Tuesday, January 19, 2016

Clinging to fragile things

Life is fragile.

This is both its tragedy and beauty at the same time.

Life seems like a hibiscus flower to me. Unfolding with astonishing beauty for only a day or two before it withers. It's delicate features so easy damaged by a harsh touch or damaging winds. And it happens so quickly that we can easily miss it - preoccupied as we so often are by unimportant things. But the fact that it is so quickly passing is also what makes it so precious. That it lives only briefly, is part of what makes it so beautiful to begin with. The cold and dismal landscape outside as I write this, makes me appreciate all the more the fleeting exquisiteness of June.

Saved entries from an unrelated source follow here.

(* ===== verification/StreamsMap.v ===== *)
(** * The map of open streams

    streams_map.go: which streams are open, opening streams from both sides, and the round-robin
    iteration over them.  The stream objects live in a store of their own ([store]), which keeps
    an object after the map has dropped it, as the pointers of the stream scheduler do.  The
    limits of the negotiated connection parameters are arguments; a call that waits on a condition
    variable returns [None]. *)

From stdpp Require Import pretty.
From S2P Require Import Prelude ByteOrder Protocol Frames StreamFrame FrameSorter FlowControl Stream.
From S2P Require Import StreamScheduler.

Definition InvalidStreamID : Z := 17.
Definition TooManyOpenStreams : Z := 18.
Definition MaxStreamsPerConnection : Z := 1000.
Definition MaxNewStreamIDDelta : Z := 4 * MaxStreamsPerConnection.

Record streamsMap : Type := mkStreamsMap {
  perspective : Perspective;
  sm_streams : gset Z;
  sm_openStreams : list Z;
  roundRobinIndex : Z;
  nextStream : Z;
  highestStreamOpenedByPeer : Z;
  closeErr : option error;
  nextStreamToAccept : Z;
  numOutgoingStreams : Z;
  numIncomingStreams : Z;
  store : gmap Z stream;
  sm_scheduler : option streamScheduler;
}.

Definition errMapAccess : error := ErrorString "streamsMap: Error accessing the streams map".

(** The limits of the connection parameters manager. *)
Record streamLimits : Type := mkLimits {
  GetMaxOutgoingStreams : Z;
  GetMaxIncomingStreams : Z;
}.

Months back I wrote about my obsession with pictures - with my foolhardy attempts to capture the past and keep it from...well, passing. Since then I've been trying to use photos instead as something to help me reorient myself to the present moment. Rather than yearn for what's passed when I look at them, I remind myself of what's still here in this moment.

That 5 year-old with the electric smile, whose picture is on my desktop reminding me of a happy time at San Diego's famed sunset cliffs. Now she's closer to 6, a lover of school, 3 inches taller, and a little more sassy. But her love, her joy, her laughter are still with me tonight. I can revel in them anytime I choose. Pictures have become something that point me towards revelling in the present moment.

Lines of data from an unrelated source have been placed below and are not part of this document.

(* ===== verification/PathScheduler.v ===== *)
(** * The path scheduler

    path_scheduler.go: which path sends the next packet.  Round robin, lowest latency, earliest
    completion first (ECF) and its stream-aware version (SA-ECF), which asks the stream scheduler
    which stream would send next and waits for the fast path if that completes the stream earlier.
    A path is what the scheduler reads of it.  The session's paths are a Go map, whose iteration
    order is arbitrary: every loop gets its order as an argument, and the theorems hold for every
    order.  Durations are in nanoseconds, products are uint64 products. *)

From S2P Require Import Prelude ByteOrder Protocol Frames StreamFrame FrameSorter FlowControl Stream.
From S2P Require Import StreamScheduler StreamsMap.

(** ** Paths and the session *)

Record path : Type := mkPath {
  pathID : Z;
  p_open : bool;
  handlerAllows : bool;
  SmoothedRTT : Z;
  MeanDeviation : Z;
  GetCongestionWindow : Z;
  potentiallyFailed : bool;
}.

Definition SendingAllowed (p : path) : bool := p_open p && handlerAllows p.

Record session : Type := mkSession {
  s_paths : gmap Z path;
  s_streamsMap : streamsMap;
  s_streamScheduler : option streamScheduler;
  s_window : Z → Z;
}.

Definition beta : Z := 4.

Inductive pathSchedulerKind : Type := RoundRobin | ECF | SA_ECF | LowLatency.

Record scheduler : Type := mkPathScheduler {
  quotas : gmap Z Z;
  pathScheduler : pathSchedulerKind;
  sch_waiting : Z;
}.

Definition setup (sch : scheduler) (name : string) : scheduler :=
  {| quotas := ∅;
     pathScheduler :=
       if String.eqb name "RoundRobin" then RoundRobin
       else if String.eqb name "ECF" then ECF
       else if String.eqb name "SA-ECF" then SA_ECF
       else LowLatency;
     sch_waiting := sch_waiting sch |}.

(** Reading a quota that is not in the map gives 0. *)
Definition quota (q : gmap Z Z) (id : Z) : Z := default 0 (q !! id).

Definition set_quotas (sch : scheduler) (q : gmap Z Z) : scheduler :=
  mkPathScheduler q (pathScheduler sch) (sch_waiting sch).

Definition set_sch_waiting (sch : scheduler) (w : Z) : scheduler :=
  mkPathScheduler (quotas sch) (pathScheduler sch) w.

(** A quota that is not in the map is added. *)
Definition touch_quota (q : gmap Z Z) (id : Z) : gmap Z Z :=
  match q !! id with Some _ => q | None => <[id := 0]> q end.

(** With at most one path, the initial path is the only choice. *)
Definition only_path (s : session) (hasRetransmission : bool) : result (option path) :=
  match s_paths s !! InitialPathID with
  | Some p => Ok (if negb hasRetransmission && negb (SendingAllowed p) then None else Some p)
  | None => if hasRetransmission then Ok None else Panic "nil pointer dereference"
  end.

(** ** Round robin *)

Definition round_robin_visit (hasRetransmission : bool)
    (st : option path * Z * gmap Z Z) (e : Z * path) : option path * Z * gmap Z Z :=
  let '(selectedPath, lowerQuota, q) := st in
  let '(id, pth) := e in
  if negb hasRetransmission && negb (SendingAllowed pth) then st
  else if potentiallyFailed pth then st
  else if id =? InitialPathID then st
  else
    let currentQuota := quota q id in
    let q := touch_quota q id in
    if currentQuota <? lowerQuota then (Some pth, currentQuota, q) else (selectedPath, lowerQuota, q).

Definition selectPathRoundRobin (sch : scheduler) (s : session) (hasRetransmission : bool)
    (order : list (Z * path)) : result (option path * scheduler) :=
  if (size (s_paths s) <=? 1)%nat then p ← only_path s hasRetransmission; Ok (p, sch)
  else
    let '(selectedPath, _, q) :=
      foldl (round_robin_visit hasRetransmission) (None, 2^64 - 1, quotas sch) order in
    Ok (selectedPath, set_quotas sch q).

(** ** Lowest latency *)

(** A retransmission from a path without RTT sample goes to another path that has sent less. *)
Definition duplicate_path (q : gmap Z Z) (from : path) (order : list (Z * path)) : option path :=
  snd <$> List.find (λ e, negb ((e.1 =? InitialPathID) || (e.1 =? pathID from))
                          && (quota q e.1 <? quota q (pathID from))) order.

(** The test for such a retransmission, and its path; the path the packet comes from is read only
    if there is a retransmission. *)
Definition duplicate (q : gmap Z Z) (hasRetransmission hasStreamRetransmission : bool)
    (fromPth : option path) (order : list (Z * path)) : result (option path) :=
  if hasRetransmission && hasStreamRetransmission then
    match fromPth with
    | None => Panic "nil pointer dereference"
    | Some from => Ok (if SmoothedRTT from =? 0 then duplicate_path q from order else None)
    end
  else Ok None.

Record latency_state : Type := mkLatency {
  ll_selected : option path;
  ll_lowerRTT : Z;
  ll_selectedID : Z;
  ll_quotas : gmap Z Z;
}.

Definition latency_visit (hasRetransmission : bool) (st : latency_state) (e : Z * path) : latency_state :=
  let '(id, pth) := e in
  if negb hasRetransmission && negb (SendingAllowed pth) then st
  else if potentiallyFailed pth then st
  else if id =? InitialPathID then st
  else
    let currentRTT := SmoothedRTT pth in
    if negb (ll_lowerRTT st =? 0) && (currentRTT =? 0) then st
    else
      let currentQuota := quota (ll_quotas st) id in
      let q := if currentRTT =? 0 then touch_quota (ll_quotas st) id else ll_quotas st in
      let lowerQuota := quota q (ll_selectedID st) in
      let selected := bool_decide (ll_selected st <> None) in
      if ((currentRTT =? 0) && selected && (currentQuota >? lowerQuota))
         || (negb (currentRTT =? 0) && negb (ll_lowerRTT st =? 0) && selected
             && (currentRTT >=? ll_lowerRTT st))
      then mkLatency (ll_selected st) (ll_lowerRTT st) (ll_selectedID st) q
      else mkLatency (Some pth) currentRTT id q.

Definition selectPathLowLatency (sch : scheduler) (s : session)
    (hasRetransmission hasStreamRetransmission : bool) (fromPth : option path)
    (order1 order2 : list (Z * path)) : result (option path * scheduler) :=
  if (size (s_paths s) <=? 1)%nat then p ← only_path s hasRetransmission; Ok (p, sch)
  else
    dup ← duplicate (quotas sch) hasRetransmission hasStreamRetransmission fromPth order1;
    match dup with
    | Some p => Ok (Some p, sch)
    | None =>
        let st := foldl (latency_visit hasRetransmission) (mkLatency None 0 255 (quotas sch)) order2 in
        Ok (ll_selected st, set_quotas sch (ll_quotas st))
    end.

(** ** Earliest completion first *)

Record ecf_state : Type := mkEcf {
  bestPath : option path;
  secondBestPath : option path;
  lowerRTT : Z;
  secondLowerRTT : Z;
  bestPathID : Z;
  ecf_quotas : gmap Z Z;
}.

Definition ecf_start (q : gmap Z Z) : ecf_state := mkEcf None None 0 0 255 q.

Definition ecf_visit (st : ecf_state) (e : Z * path) : ecf_state :=
  let '(id, pth) := e in
  if potentiallyFailed pth then st
  else if id =? InitialPathID then st
  else
    let currentRTT := SmoothedRTT pth in
    if negb (lowerRTT st =? 0) && (currentRTT =? 0) then st
    else
      let currentQuota := quota (ecf_quotas st) id in
      let q := if currentRTT =? 0 then touch_quota (ecf_quotas st) id else ecf_quotas st in
      let lowerQuota := quota q (bestPathID st) in
      let best := bool_decide (bestPath st <> None) in
      if (currentRTT =? 0) && best && (currentQuota >? lowerQuota)
      then mkEcf (bestPath st) (secondBestPath st) (lowerRTT st) (secondLowerRTT st) (bestPathID st) q
      else
        let slower := currentRTT >=? lowerRTT st in
        let '(second, secondRTT) :=
          if slower && ((secondLowerRTT st =? 0) || (currentRTT <? secondLowerRTT st)) && SendingAllowed pth
          then (Some pth, currentRTT)
          else (secondBestPath st, secondLowerRTT st) in
        if slower && negb (currentRTT =? 0) && negb (lowerRTT st =? 0) && best
        then mkEcf (bestPath st) second (lowerRTT st) secondRTT (bestPathID st) q
        else mkEcf (Some pth) second currentRTT secondRTT id q.

(** The bytes queued on all open streams. *)
Definition queueSize (m : streamsMap) : Z :=
  (Iterate (λ _, m)
     (λ id size, (true, None,
        match store m !! id with Some s => size +u64 lenOfDataForWriting s | None => size end)) 0).2.

(** The decision whether to wait for the fast path, with the new waiting flag. *)
Definition ecf_waits (st : ecf_state) (best second : path) (queue w : Z) : bool * Z :=
  let cwndBest := u64 (GetCongestionWindow best) in
  let cwndSecond := u64 (GetCongestionWindow second) in
  let deviationBest := u64 (MeanDeviation best) in
  let deviationSecond := u64 (MeanDeviation second) in
  let delta := if deviationBest <? deviationSecond then deviationSecond else deviationBest in
  let xBest := if queue >? cwndBest then cwndBest else queue in
  let lhs := u64 (u64 (lowerRTT st) * (xBest +u64 cwndBest)) in
  let rhs := u64 (cwndBest * (u64 (secondLowerRTT st) +u64 delta)) in
  if u64 (beta * lhs) <? u64 (beta * rhs) +u64 u64 (w * rhs) then
    let xSecond := if queue <? cwndSecond then cwndSecond else queue in
    let lhsSecond := u64 (u64 (secondLowerRTT st) * xSecond) in
    let rhsSecond := u64 (cwndSecond * (u64 (2 * u64 (lowerRTT st)) +u64 delta)) in
    if lhsSecond >? rhsSecond then (true, 1) else (false, w)
  else (false, 0).

(** What the loop over the paths found, up to the decision: a path or none at once, or the best and
    the second best path to decide between. *)
Definition ecf_choice (st : ecf_state) (hasRetransmission : bool) : option path + path * path :=
  match bestPath st with
  | None => inl (secondBestPath st)
  | Some best =>
      if hasRetransmission || SendingAllowed best then inl (Some best)
      else match secondBestPath st with
      | None => inl None
      | Some second => inr (best, second)
      end
  end.

Definition selectPathEarliestCompletionFirst (sch : scheduler) (s : session)
    (hasRetransmission hasStreamRetransmission : bool) (fromPth : option path)
    (order1 order2 : list (Z * path)) : result (option path * scheduler) :=
  if (size (s_paths s) <=? 1)%nat then p ← only_path s hasRetransmission; Ok (p, sch)
  else
    dup ← duplicate (quotas sch) hasRetransmission hasStreamRetransmission fromPth order1;
    match dup with
    | Some p => Ok (Some p, sch)
    | None =>
        let st := foldl ecf_visit (ecf_start (quotas sch)) order2 in
        let sch := set_quotas sch (ecf_quotas st) in
        match ecf_choice st hasRetransmission with
        | inl p => Ok (p, sch)
        | inr (best, second) =>
            let '(wait, w) := ecf_waits st best second (queueSize (s_streamsMap s)) (sch_waiting sch) in
            Ok (if wait then None else Some second, set_sch_waiting sch w)
        end
    end.

(** ** Stream-aware ECF *)

Definition env_of (s : session) : environment := mkEnv (store (s_streamsMap s)) (s_window s).

(** The loop over the streams in the order of the stream scheduler: [i] rounds are done, the streams
    [seen] were considered.  [Ok (None, _)] waits for the fast path. *)
Fixpoint sa_loop (fuel : nat) (env : environment) (st : ecf_state) (best second : path)
    (i : Z) (seen : gset Z) (queue : Z) (sch : streamScheduler)
  : result (option path * streamScheduler) :=
  match fuel with
  | O => Panic "endless loop"
  | S fuel =>
      if (Z.of_nat (size seen) <? openStreams sch) && (i <? openStreams sch) then
        '(strm, sch) ← schedule env sch;
        match strm with
        | None => Ok (None, sch)
        | Some p =>
            n ← deref (heap sch) p;
            if bool_decide (n_id n ∈ seen) then
              sch ← skip sch p;
              sa_loop fuel env st best second (i + 1) seen queue sch
            else
              let seen := {[n_id n]} ∪ seen in
              k ← bytesUntilCompletion env sch p;
              let queue := if queue >? k then k else queue in
              let '(wait, w) := ecf_waits st best second queue (waiting n) in
              let sch := set_heap sch (<[p := set_waiting n w]> (heap sch)) in
              if wait then sa_loop fuel env st best second (i + 1) seen queue sch
              else Ok (Some second, sch)
        end
      else Ok (None, sch)
  end.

It's so easy when we are confronted with the fragility of life to want to grasp hold, to cling to things so tightly because we fear losing them. That same 5-year old has a tendency to pick up flowers that have fallen and want to bring them home with her. Often in the process of clinging to her treasure she accidentally ruins them. Her attempt to protect and preserve by holding it tight in her hands, leads to crushed and wilted flowers. It's understandable - I cling to things in my own life - and in my attempts to preserve what is beautiful or precious I end up I clinging too tight just like her.

What strikes me now and again is my human tendency to want to cling to, and even worship the created things of this world instead of the Creator. I want to save the short-lived splendour of a flower, which is of course impossible. But that splendour points to something deeper, something eternal and omnipresent. I cannot keep the flower. I cannot preserve my precious and innocent 5 year-old. (Attempts to keep her a permanent 5 year-old would no doubt destroy her) But beauty and joy are experiences that point to the presence of the divine. And God, woven into the fabric of the universe, is not something I need to grasp or cling to, because God is always there. The same God that brings joy and delight through flowers or the blessing of a daughter, is always around me.

If God is love, than whenever I experience love, I also experience God.

There is no need then to grasp onto love from a particular person or in a particular experience, because love can be found wherever and whenever we have "eyes" for it.

Life is fragile and passing, but love is eternal. While the finite and temporal qualities of human existence are both tragic and beautiful, they are only passing reflections of the more eternal and omnipresent qualities of the divine. I want to cling less to God's reflection, and delight more in God herself. Maybe this is the "eternal" life Jesus offer us - that we can experience the eternal reality now if we connect with the presence of God in all the various forms it takes in our lives.

I've been looking for ways to preserve my photos to protect them from the passage of time and decay. And while this is a perfectly fine thing to do, what I realize is that attempts to preserve temporary things is no substitute for regularly bringing my heart and mind back to the eternal life I can encounter in the present moment.

May we all have eyes and ears and hearts that experience God's presence in the forms of love, joy, mercy, grace, beauty....and all the other ways we can experience him.